Source material section start

Lemma described_len att flags groups desc region :
  described att flags groups desc region -> zlen region <= zlen (concat (streams groups)).
Proof.
  intros (vecs & table & _ & Hv & _ & ->). unfold streams.
  induction Hv as [|g v groups vecs (_ & _ & _ & _ & _ & _ & Hle & _) _ IH]; [done|].
  cbn [fmap list_fmap concat]. rewrite !zlen_app. lia.
Qed.

Lemma described_bytes att flags groups desc region :
  described att flags groups desc region -> bytes_ok region.
Proof.
  intros (vecs & table & _ & Hv & _ & ->). apply Forall_concat, Forall_fmap.
  induction Hv as [|g v groups vecs (_ & _ & _ & _ & Hb & _) _ IH]; by constructor.
Qed.

Section CodecChoice.
Context `{HL : BlockCodecLaws} (cfg : settings) (att : Form_pg_attribute).

(** Compressing one candidate region, as the two calls of the flush do. *)
Lemma candidate_spec region ctype level :
  bytes_ok region -> compressible (zlen region) ->
  exists c, PgColumnarCompressValueStream region (zlen region) ctype level = Ok c /\
    let data := if negb (usedType c =? COLUMNAR_COMPRESSION_NONE) then outData c else region in
    stored_as region data (usedType c) /\ zlen data <= zlen region.
Proof using HL.
  intros Hb Hc. destruct (compress_spec region ctype level Hb Hc) as (c & -> & Hcb & Hl & Hd).
  exists c. split; [done|]. unfold stored_as. destruct (usedType c =? COLUMNAR_COMPRESSION_NONE); cbn [negb].
  - split; [done|]. lia.
  - split; [done|]. lia.
Qed.

Lemma flush_block_codec_spec flags groups st ctype level :
  described att flags groups (rdesc st) (rencoded st) ->
  (post_codec_encoding_choice cfg = true -> described att flags groups (rrawDesc st) (rrawRegion st)) ->
  compressible (zlen (concat (streams groups))) ->
  exists data desc codec region, flush_block_codec cfg st ctype level = Ok (data, desc, codec) /\
    described att flags groups desc region /\ stored_as region data codec /\
    zlen data <= zlen (rencoded st).
Proof using HL.
  intros Hd Hrd Hsz. unfold flush_block_codec.
  pose proof (described_bytes _ _ _ _ _ Hd) as Hb. pose proof (described_len _ _ _ _ _ Hd) as Hl.
  destruct (_ && _).
  2:{ exists (rencoded st), (rdesc st), COLUMNAR_COMPRESSION_NONE, (rencoded st).
      split; [done|]. split; [done|]. by split; [split|]. }
  destruct (candidate_spec (rencoded st) ctype level Hb) as (c & -> & Hs & Hle).
  { eapply compressible_le; [|exact Hsz]. pose proof (zlen_nonneg (rencoded st)). lia. }
  rewrite bind_Ok. cbv zeta in Hs, Hle.
  set (fin := if negb (usedType c =? COLUMNAR_COMPRESSION_NONE) then outData c else rencoded st) in *.
  assert (Hfin : (if negb (usedType c =? COLUMNAR_COMPRESSION_NONE) then (outData c, usedType c)
            else (rencoded st, COLUMNAR_COMPRESSION_NONE)) = (fin, usedType c)).
  { unfold fin. by destruct (Z.eqb_spec (usedType c) COLUMNAR_COMPRESSION_NONE) as [->|]. }
  rewrite Hfin. clearbody fin.
  destruct (post_codec_encoding_choice cfg && _) eqn:Ep.
  2:{ exists fin, (rdesc st), (usedType c), (rencoded st). done. }
  apply andb_true_iff in Ep as [Ep _]. specialize (Hrd Ep).
  pose proof (described_bytes _ _ _ _ _ Hrd) as Hrb. pose proof (described_len _ _ _ _ _ Hrd) as Hrl.
  destruct (candidate_spec (rrawRegion st) ctype level Hrb) as (rc & -> & Hrs & Hrle).
  { eapply compressible_le; [|exact Hsz]. pose proof (zlen_nonneg (rrawRegion st)). lia. }
  rewrite bind_Ok. cbv zeta in Hrs, Hrle |- *.
  destruct (Z.ltb_spec (if negb (usedType rc =? COLUMNAR_COMPRESSION_NONE) then zlen (outData rc)
    else zlen (rrawRegion st)) (zlen fin)) as [Hlt|].
  2:{ exists fin, (rdesc st), (usedType c), (rencoded st). done. }
  set (rfin := if negb (usedType rc =? COLUMNAR_COMPRESSION_NONE) then outData rc else rrawRegion st) in *.
  exists rfin, (rrawDesc st), (usedType rc), (rrawRegion st). split.
  - unfold rfin. by destruct (Z.eqb_spec (usedType rc) COLUMNAR_COMPRESSION_NONE) as [->|].
  - split; [done|]. split; [done|]. unfold rfin. destruct (usedType rc =? _); cbn [negb] in *; lia.
Qed.
End CodecChoice.

(** ** The whole flush *)

Lemma raw_described att groups flags :
  Forall (group_ok att) groups ->
  described att flags groups
    (PgColumnarEncdescPutHeaderFlags [] (zlen groups) flags
     ++ concat (entry_bytes <$> (raw_vec <$> groups).*1) ++ le_bytes 4 0)
    (concat (raw_vec <$> groups).*2).
Proof.
  intros Hg. exists (raw_vec <$> groups), None. split; [done|]. split.
  { apply Forall2_fmap_r, Forall_Forall2_diag. eapply Forall_weaken; [exact Hg|]. apply raw_vec_ok. }
  split; [|done]. unfold encdesc. cbn [table_bytes]. rewrite app_nil_r.
  replace (zlen (raw_vec <$> groups).*1) with (zlen groups) by (unfold zlen; by rewrite !length_fmap).
  done.
Qed.

Section FlushProof.
Context `{PgBitutils} `{VarattExternal} `{HL : BlockCodecLaws}.
Context (cfg : settings) (att : Form_pg_attribute).
Context (Hatt : att_ok att) (Hw : readable_width att) (Hsr : 0 <= encoding_sample_rows cfg < 2 ^ 31)
  (Hgain : 0 <= fsst_min_gain_percent cfg <= 99).

(** The bitmap stored in front of the values, when there is one. *)
Definition validity_stored (ex : list Z) (bytes : Z) (vbytes : list Z) : Prop :=
  if zlen (filter (fun b => b <> 0) ex) =? zlen ex then vbytes = []
  else bytes_ok vbytes /\ zlen vbytes = bytes /\
    forall p, 0 <= p ->
      bit_set vbytes p = match ex !! Z.to_nat p with Some b => negb (b =? 0) | None => false end.

Definition no_validity_flag (ex : list Z) : Z :=
  if zlen (filter (fun b => b <> 0) ex) =? zlen ex then COLUMNAR_ENCDESC_FLAG_NO_VALIDITY else 0.

Lemma flush_one_column_spec groups def bytes effort ctype level :
  Forall (group_ok att) groups -> compressible (zlen (concat (streams groups))) ->
  0 <= bytes -> zlen (all_exists groups) <= 8 * bytes ->
  exists vbytes data desc codec region def',
    flush_one_column cfg att false groups def (zlen (all_exists groups)) bytes effort ctype level
    = Ok (Some (mkFlush (vbytes ++ data) desc codec), def') /\
    validity_stored (all_exists groups) bytes vbytes /\
    described att (no_validity_flag (all_exists groups)) groups desc region /\
    stored_as region data codec /\ zlen data <= zlen (concat (streams groups)).
Proof using Hatt Hw Hsr Hgain HL.
  intros Hg Hsz Hby Hrows. unfold flush_one_column.
  destruct (flush_validity_spec att bytes groups [] _ Hg (validity_rep_init bytes Hby))
    as ([[validity rowIdx] present] & -> & Hvb & Hvl & _ & Hpc & Hbits); [rewrite zlen_nil; lia|].
  rewrite bind_Ok. cbn [app] in *. set (ex := all_exists groups) in *.
  set (vbytes := if present =? zlen ex then [] else validity).
  assert (Hsel : (if present =? zlen ex then (COLUMNAR_ENCDESC_FLAG_NO_VALIDITY, [])
      else (0, validity)) = (no_validity_flag ex, vbytes)).
  { unfold no_validity_flag, vbytes. rewrite <- Hpc. by destruct (present =? zlen ex). }
  rewrite Hsel. set (flags := no_validity_flag ex).
  destruct (flush_fsst_table_spec cfg att Hgain groups effort ctype level def Hg Hsz)
    as (table & def' & -> & Htab).
  rewrite bind_Ok. cbv zeta. set (hdr := PgColumnarEncdescPutHeaderFlags [] (zlen groups) flags).
  destruct (flush_vectors_spec cfg att Hatt Hw Hsr table groups (mkRegions [] hdr [] hdr) Hg Htab)
    as (vecs & Hvecs & ->).
  rewrite bind_Ok. cbn [rencoded rdesc rrawRegion rrawDesc app].
  match goal with |- context [flush_block_codec cfg ?st ctype level] =>
    destruct (flush_block_codec_spec cfg att flags groups st ctype level)
      as (data & desc & codec & region & -> & Hd & Hs & Hl) end.
  - cbn [rdesc rencoded]. exists vecs, table. split; [done|]. split; [done|]. split; [|done].
    unfold encdesc. replace (zlen vecs.*1) with (zlen groups)
      by (unfold zlen; rewrite length_fmap; f_equal; by eapply Forall2_length).
    by rewrite <- !app_assoc.
  - cbn [rrawDesc rrawRegion]. intros ->. rewrite <- app_assoc. by apply raw_described.
  - done.
  - rewrite bind_Ok. exists vbytes, data, desc, codec, region, def'. split; [done|]. split; [|split; [done|]].
    + unfold validity_stored, vbytes. rewrite <- Hpc. by destruct (present =? zlen ex).
    + split; [done|]. cbn [rencoded] in Hl. etrans; [exact Hl|].
      apply (described_len att flags groups (encdesc flags vecs.*1 (table_bytes table))).
      by exists vecs, table.
Qed.
End FlushProof.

Source material section end

§ **Problem to solve**:
Print the lines above from the one with "Lemma candidate_spec region" through the one with "destruct (_ && _).", both included, exactly as written and nothing more.

§ **Response area**:
Lemma candidate_spec region ctype level :
  bytes_ok region -> compressible (zlen region) ->
  exists c, PgColumnarCompressValueStream region (zlen region) ctype level = Ok c /\
    let data := if negb (usedType c =? COLUMNAR_COMPRESSION_NONE) then outData c else region in
    stored_as region data (usedType c) /\ zlen data <= zlen region.
Proof using HL.
  intros Hb Hc. destruct (compress_spec region ctype level Hb Hc) as (c & -> & Hcb & Hl & Hd).
  exists c. split; [done|]. unfold stored_as. destruct (usedType c =? COLUMNAR_COMPRESSION_NONE); cbn [negb].
  - split; [done|]. lia.
  - split; [done|]. lia.
Qed.

Lemma flush_block_codec_spec flags groups st ctype level :
  described att flags groups (rdesc st) (rencoded st) ->
  (post_codec_encoding_choice cfg = true -> described att flags groups (rrawDesc st) (rrawRegion st)) ->
  compressible (zlen (concat (streams groups))) ->
  exists data desc codec region, flush_block_codec cfg st ctype level = Ok (data, desc, codec) /\
    described att flags groups desc region /\ stored_as region data codec /\
    zlen data <= zlen (rencoded st).
Proof using HL.
  intros Hd Hrd Hsz. unfold flush_block_codec.
  pose proof (described_bytes _ _ _ _ _ Hd) as Hb. pose proof (described_len _ _ _ _ _ Hd) as Hl.
  destruct (_ && _).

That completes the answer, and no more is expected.